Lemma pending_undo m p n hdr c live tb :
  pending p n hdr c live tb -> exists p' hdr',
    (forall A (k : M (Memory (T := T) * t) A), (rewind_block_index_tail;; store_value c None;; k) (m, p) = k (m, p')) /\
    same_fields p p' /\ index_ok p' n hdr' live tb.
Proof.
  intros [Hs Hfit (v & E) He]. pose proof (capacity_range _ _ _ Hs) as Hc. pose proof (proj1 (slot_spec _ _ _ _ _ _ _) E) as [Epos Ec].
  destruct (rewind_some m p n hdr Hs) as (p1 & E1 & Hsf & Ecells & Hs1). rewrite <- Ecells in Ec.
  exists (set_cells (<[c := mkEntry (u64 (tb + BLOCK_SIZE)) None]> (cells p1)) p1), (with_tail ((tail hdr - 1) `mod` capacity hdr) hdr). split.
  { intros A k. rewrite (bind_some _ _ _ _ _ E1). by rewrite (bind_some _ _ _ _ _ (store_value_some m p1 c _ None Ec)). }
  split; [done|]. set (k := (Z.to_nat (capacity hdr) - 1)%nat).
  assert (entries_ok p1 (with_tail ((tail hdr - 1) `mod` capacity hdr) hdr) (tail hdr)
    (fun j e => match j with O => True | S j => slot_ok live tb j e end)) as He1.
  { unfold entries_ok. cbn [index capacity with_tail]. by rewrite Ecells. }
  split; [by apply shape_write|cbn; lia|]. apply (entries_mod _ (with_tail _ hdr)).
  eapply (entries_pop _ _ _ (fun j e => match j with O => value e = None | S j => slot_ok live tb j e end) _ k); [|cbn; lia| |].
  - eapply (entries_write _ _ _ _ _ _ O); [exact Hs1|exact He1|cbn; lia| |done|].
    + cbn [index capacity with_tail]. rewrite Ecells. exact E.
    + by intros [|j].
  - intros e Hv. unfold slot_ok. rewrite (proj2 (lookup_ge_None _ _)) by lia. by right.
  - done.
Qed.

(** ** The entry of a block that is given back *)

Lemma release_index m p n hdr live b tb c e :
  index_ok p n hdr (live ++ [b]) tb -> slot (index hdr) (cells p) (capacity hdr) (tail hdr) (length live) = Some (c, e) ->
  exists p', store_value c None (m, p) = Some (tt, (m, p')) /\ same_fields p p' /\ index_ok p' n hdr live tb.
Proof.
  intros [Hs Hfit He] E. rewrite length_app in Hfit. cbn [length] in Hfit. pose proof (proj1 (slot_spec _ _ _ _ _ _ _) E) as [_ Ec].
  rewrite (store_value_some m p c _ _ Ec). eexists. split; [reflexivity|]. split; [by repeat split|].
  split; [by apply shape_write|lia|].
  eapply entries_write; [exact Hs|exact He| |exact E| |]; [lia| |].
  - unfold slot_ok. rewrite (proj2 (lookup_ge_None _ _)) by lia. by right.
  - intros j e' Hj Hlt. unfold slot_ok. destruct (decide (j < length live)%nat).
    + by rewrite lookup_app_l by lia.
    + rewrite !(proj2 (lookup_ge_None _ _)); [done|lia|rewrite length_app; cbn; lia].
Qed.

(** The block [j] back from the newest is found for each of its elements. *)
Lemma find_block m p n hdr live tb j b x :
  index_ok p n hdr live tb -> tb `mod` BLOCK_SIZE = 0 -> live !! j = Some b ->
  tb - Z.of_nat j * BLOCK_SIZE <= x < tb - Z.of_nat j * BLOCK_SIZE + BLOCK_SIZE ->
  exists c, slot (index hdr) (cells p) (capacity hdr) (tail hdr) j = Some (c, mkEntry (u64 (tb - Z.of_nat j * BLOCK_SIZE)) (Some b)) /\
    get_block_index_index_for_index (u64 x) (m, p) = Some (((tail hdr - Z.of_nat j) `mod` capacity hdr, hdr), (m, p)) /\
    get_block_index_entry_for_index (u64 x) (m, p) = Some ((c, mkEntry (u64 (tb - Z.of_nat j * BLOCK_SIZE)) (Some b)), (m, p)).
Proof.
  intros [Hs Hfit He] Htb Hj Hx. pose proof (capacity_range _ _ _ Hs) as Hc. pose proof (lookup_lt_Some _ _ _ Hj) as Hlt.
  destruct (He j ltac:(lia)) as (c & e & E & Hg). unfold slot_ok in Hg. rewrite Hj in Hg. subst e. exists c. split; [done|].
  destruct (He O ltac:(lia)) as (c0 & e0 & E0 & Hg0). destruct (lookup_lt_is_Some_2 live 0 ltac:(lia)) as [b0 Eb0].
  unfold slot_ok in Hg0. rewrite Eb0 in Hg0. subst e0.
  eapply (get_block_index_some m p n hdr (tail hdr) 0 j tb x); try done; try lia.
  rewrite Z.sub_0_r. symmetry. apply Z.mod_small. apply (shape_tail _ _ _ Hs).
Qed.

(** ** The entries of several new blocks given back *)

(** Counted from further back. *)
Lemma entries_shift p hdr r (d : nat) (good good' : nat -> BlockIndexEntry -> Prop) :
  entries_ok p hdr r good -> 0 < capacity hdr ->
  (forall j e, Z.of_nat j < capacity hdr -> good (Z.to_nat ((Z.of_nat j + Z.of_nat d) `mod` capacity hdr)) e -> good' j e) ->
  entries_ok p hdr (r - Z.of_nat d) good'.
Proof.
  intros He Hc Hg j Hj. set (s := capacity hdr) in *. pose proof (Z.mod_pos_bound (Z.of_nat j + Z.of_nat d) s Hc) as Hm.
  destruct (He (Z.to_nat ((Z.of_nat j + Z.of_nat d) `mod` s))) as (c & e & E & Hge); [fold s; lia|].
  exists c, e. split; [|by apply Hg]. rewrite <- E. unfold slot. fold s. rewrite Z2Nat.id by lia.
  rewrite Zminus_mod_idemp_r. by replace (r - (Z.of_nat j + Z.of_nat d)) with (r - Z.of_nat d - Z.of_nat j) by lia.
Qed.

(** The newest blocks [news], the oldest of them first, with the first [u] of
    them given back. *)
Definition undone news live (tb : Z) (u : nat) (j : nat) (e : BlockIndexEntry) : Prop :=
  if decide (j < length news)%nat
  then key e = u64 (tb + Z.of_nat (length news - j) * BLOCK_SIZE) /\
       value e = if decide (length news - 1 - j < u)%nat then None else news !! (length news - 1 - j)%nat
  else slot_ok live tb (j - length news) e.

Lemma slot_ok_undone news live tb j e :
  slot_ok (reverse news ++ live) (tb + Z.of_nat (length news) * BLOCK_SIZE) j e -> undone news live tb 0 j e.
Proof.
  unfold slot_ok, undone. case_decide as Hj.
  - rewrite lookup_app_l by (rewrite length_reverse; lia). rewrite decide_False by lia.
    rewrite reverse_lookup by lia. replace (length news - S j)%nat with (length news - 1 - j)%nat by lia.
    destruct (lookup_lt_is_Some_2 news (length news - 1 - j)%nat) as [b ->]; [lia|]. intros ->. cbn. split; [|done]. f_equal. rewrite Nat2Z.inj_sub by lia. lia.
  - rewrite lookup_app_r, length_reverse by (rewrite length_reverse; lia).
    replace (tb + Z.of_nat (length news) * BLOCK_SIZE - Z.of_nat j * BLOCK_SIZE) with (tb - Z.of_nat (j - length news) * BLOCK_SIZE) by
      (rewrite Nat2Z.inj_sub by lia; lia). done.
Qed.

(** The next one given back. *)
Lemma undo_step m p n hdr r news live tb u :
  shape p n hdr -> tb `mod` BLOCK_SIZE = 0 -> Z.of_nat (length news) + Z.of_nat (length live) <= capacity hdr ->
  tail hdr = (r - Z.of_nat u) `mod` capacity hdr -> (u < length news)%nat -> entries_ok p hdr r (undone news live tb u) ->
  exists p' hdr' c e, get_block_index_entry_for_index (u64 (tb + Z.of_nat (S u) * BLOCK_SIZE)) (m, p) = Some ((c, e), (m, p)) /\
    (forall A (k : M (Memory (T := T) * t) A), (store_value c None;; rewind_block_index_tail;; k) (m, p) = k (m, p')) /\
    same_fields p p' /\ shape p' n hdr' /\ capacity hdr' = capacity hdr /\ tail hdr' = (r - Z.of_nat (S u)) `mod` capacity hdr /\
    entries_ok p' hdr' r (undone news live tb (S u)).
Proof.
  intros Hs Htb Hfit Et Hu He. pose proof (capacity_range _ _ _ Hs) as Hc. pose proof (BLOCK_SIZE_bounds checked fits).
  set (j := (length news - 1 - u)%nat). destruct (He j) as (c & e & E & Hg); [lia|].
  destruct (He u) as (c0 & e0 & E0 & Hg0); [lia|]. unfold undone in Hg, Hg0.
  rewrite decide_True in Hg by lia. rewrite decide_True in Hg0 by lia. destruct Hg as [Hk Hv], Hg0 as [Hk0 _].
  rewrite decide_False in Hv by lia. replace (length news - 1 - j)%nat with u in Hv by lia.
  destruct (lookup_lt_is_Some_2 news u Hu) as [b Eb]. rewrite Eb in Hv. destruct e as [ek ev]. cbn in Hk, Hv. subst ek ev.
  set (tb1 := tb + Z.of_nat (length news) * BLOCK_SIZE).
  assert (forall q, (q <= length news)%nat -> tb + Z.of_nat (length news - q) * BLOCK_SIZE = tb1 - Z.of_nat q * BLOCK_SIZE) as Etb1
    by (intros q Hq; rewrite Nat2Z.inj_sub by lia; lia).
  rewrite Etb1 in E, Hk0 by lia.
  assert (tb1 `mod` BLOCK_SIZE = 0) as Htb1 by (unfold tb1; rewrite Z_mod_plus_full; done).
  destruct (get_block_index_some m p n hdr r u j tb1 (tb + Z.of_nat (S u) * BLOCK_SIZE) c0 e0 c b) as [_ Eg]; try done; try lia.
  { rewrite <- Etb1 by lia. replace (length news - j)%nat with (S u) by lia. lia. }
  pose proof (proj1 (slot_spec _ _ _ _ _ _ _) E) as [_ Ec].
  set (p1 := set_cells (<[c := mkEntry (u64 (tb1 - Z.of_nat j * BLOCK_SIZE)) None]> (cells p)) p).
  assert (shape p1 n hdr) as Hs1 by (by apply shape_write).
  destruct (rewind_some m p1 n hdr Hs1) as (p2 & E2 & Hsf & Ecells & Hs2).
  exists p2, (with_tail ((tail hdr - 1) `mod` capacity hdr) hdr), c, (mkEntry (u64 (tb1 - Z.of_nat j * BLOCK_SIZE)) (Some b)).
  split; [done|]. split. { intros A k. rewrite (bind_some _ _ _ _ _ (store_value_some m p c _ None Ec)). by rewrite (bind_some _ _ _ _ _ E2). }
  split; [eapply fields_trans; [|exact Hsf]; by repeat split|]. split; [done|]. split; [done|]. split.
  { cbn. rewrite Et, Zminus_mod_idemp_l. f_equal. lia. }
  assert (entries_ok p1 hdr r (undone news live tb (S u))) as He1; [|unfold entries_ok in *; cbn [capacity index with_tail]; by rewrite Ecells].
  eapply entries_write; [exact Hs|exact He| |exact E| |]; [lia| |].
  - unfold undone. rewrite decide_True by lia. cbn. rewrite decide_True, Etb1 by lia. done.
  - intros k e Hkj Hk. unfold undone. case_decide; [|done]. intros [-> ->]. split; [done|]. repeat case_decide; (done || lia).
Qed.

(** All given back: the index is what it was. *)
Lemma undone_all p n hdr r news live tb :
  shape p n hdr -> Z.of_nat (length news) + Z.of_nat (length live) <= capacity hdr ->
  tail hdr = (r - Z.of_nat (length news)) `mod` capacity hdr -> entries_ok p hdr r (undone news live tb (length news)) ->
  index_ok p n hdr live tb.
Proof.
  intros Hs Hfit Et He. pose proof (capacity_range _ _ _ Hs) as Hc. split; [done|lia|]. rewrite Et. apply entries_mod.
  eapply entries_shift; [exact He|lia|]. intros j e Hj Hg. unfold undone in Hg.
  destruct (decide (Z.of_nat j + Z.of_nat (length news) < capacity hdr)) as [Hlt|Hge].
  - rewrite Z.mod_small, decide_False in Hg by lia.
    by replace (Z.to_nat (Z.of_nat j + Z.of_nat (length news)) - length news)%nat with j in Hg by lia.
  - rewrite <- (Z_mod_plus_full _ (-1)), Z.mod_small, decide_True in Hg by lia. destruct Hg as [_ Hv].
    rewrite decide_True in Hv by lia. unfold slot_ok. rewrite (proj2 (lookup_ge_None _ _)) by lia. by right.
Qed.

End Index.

---

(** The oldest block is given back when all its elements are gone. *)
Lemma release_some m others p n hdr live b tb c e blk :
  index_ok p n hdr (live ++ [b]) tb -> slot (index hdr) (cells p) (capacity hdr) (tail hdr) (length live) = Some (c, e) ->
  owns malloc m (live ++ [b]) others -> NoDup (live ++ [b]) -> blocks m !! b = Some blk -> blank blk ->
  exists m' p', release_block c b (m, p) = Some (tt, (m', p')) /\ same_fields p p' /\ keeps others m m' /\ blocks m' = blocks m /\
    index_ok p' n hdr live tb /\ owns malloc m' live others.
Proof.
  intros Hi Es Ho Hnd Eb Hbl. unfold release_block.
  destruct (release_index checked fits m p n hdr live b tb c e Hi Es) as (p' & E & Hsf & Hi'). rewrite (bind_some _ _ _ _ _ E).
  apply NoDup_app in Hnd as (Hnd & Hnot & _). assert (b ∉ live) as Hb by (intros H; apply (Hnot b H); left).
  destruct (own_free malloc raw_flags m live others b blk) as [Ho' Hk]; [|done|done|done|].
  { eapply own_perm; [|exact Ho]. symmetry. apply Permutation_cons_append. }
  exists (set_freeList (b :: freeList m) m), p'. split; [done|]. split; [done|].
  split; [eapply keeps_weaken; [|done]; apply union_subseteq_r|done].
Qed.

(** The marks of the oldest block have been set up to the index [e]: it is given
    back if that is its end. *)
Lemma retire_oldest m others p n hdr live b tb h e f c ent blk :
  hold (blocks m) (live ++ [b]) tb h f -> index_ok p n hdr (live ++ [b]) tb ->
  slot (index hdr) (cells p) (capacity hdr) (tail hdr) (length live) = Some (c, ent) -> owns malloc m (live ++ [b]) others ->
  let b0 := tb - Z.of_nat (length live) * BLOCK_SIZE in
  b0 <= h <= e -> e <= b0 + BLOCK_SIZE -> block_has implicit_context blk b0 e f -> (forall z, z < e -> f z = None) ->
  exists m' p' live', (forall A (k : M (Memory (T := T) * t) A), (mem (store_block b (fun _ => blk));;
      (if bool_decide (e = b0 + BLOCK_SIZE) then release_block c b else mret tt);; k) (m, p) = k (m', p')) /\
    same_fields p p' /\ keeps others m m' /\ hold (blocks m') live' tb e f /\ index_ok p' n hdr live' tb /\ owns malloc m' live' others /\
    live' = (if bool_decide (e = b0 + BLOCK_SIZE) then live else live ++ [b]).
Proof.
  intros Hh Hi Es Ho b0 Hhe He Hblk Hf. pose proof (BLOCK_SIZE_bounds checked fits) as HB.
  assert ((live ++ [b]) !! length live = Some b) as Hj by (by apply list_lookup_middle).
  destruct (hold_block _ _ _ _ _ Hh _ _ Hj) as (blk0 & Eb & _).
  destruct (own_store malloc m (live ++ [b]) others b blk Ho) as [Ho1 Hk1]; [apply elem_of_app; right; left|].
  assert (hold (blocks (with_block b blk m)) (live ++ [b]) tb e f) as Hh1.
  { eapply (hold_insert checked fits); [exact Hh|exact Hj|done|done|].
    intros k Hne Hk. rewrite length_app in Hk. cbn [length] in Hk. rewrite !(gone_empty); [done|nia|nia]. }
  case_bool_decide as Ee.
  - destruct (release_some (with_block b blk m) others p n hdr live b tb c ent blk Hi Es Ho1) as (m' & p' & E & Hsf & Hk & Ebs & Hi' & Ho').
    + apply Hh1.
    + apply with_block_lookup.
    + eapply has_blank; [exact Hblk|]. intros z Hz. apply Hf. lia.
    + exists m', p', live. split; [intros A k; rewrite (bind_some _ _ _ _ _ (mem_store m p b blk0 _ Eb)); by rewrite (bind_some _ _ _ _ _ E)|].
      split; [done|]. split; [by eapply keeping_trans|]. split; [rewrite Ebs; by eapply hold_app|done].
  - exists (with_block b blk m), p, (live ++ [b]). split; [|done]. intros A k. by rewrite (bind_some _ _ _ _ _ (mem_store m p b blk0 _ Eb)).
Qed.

* [WHAT THE TASK REQUIRES] In the listing, return each line containing the string "Memory".

* [OUTPUT OF THE EXERCISE]
    (forall A (k : M (Memory (T := T) * t) A), (rewind_block_index_tail;; store_value c None;; k) (m, p) = k (m, p')) /\
    (forall A (k : M (Memory (T := T) * t) A), (store_value c None;; rewind_block_index_tail;; k) (m, p) = k (m, p')) /\
  exists m' p' live', (forall A (k : M (Memory (T := T) * t) A), (mem (store_block b (fun _ => blk));;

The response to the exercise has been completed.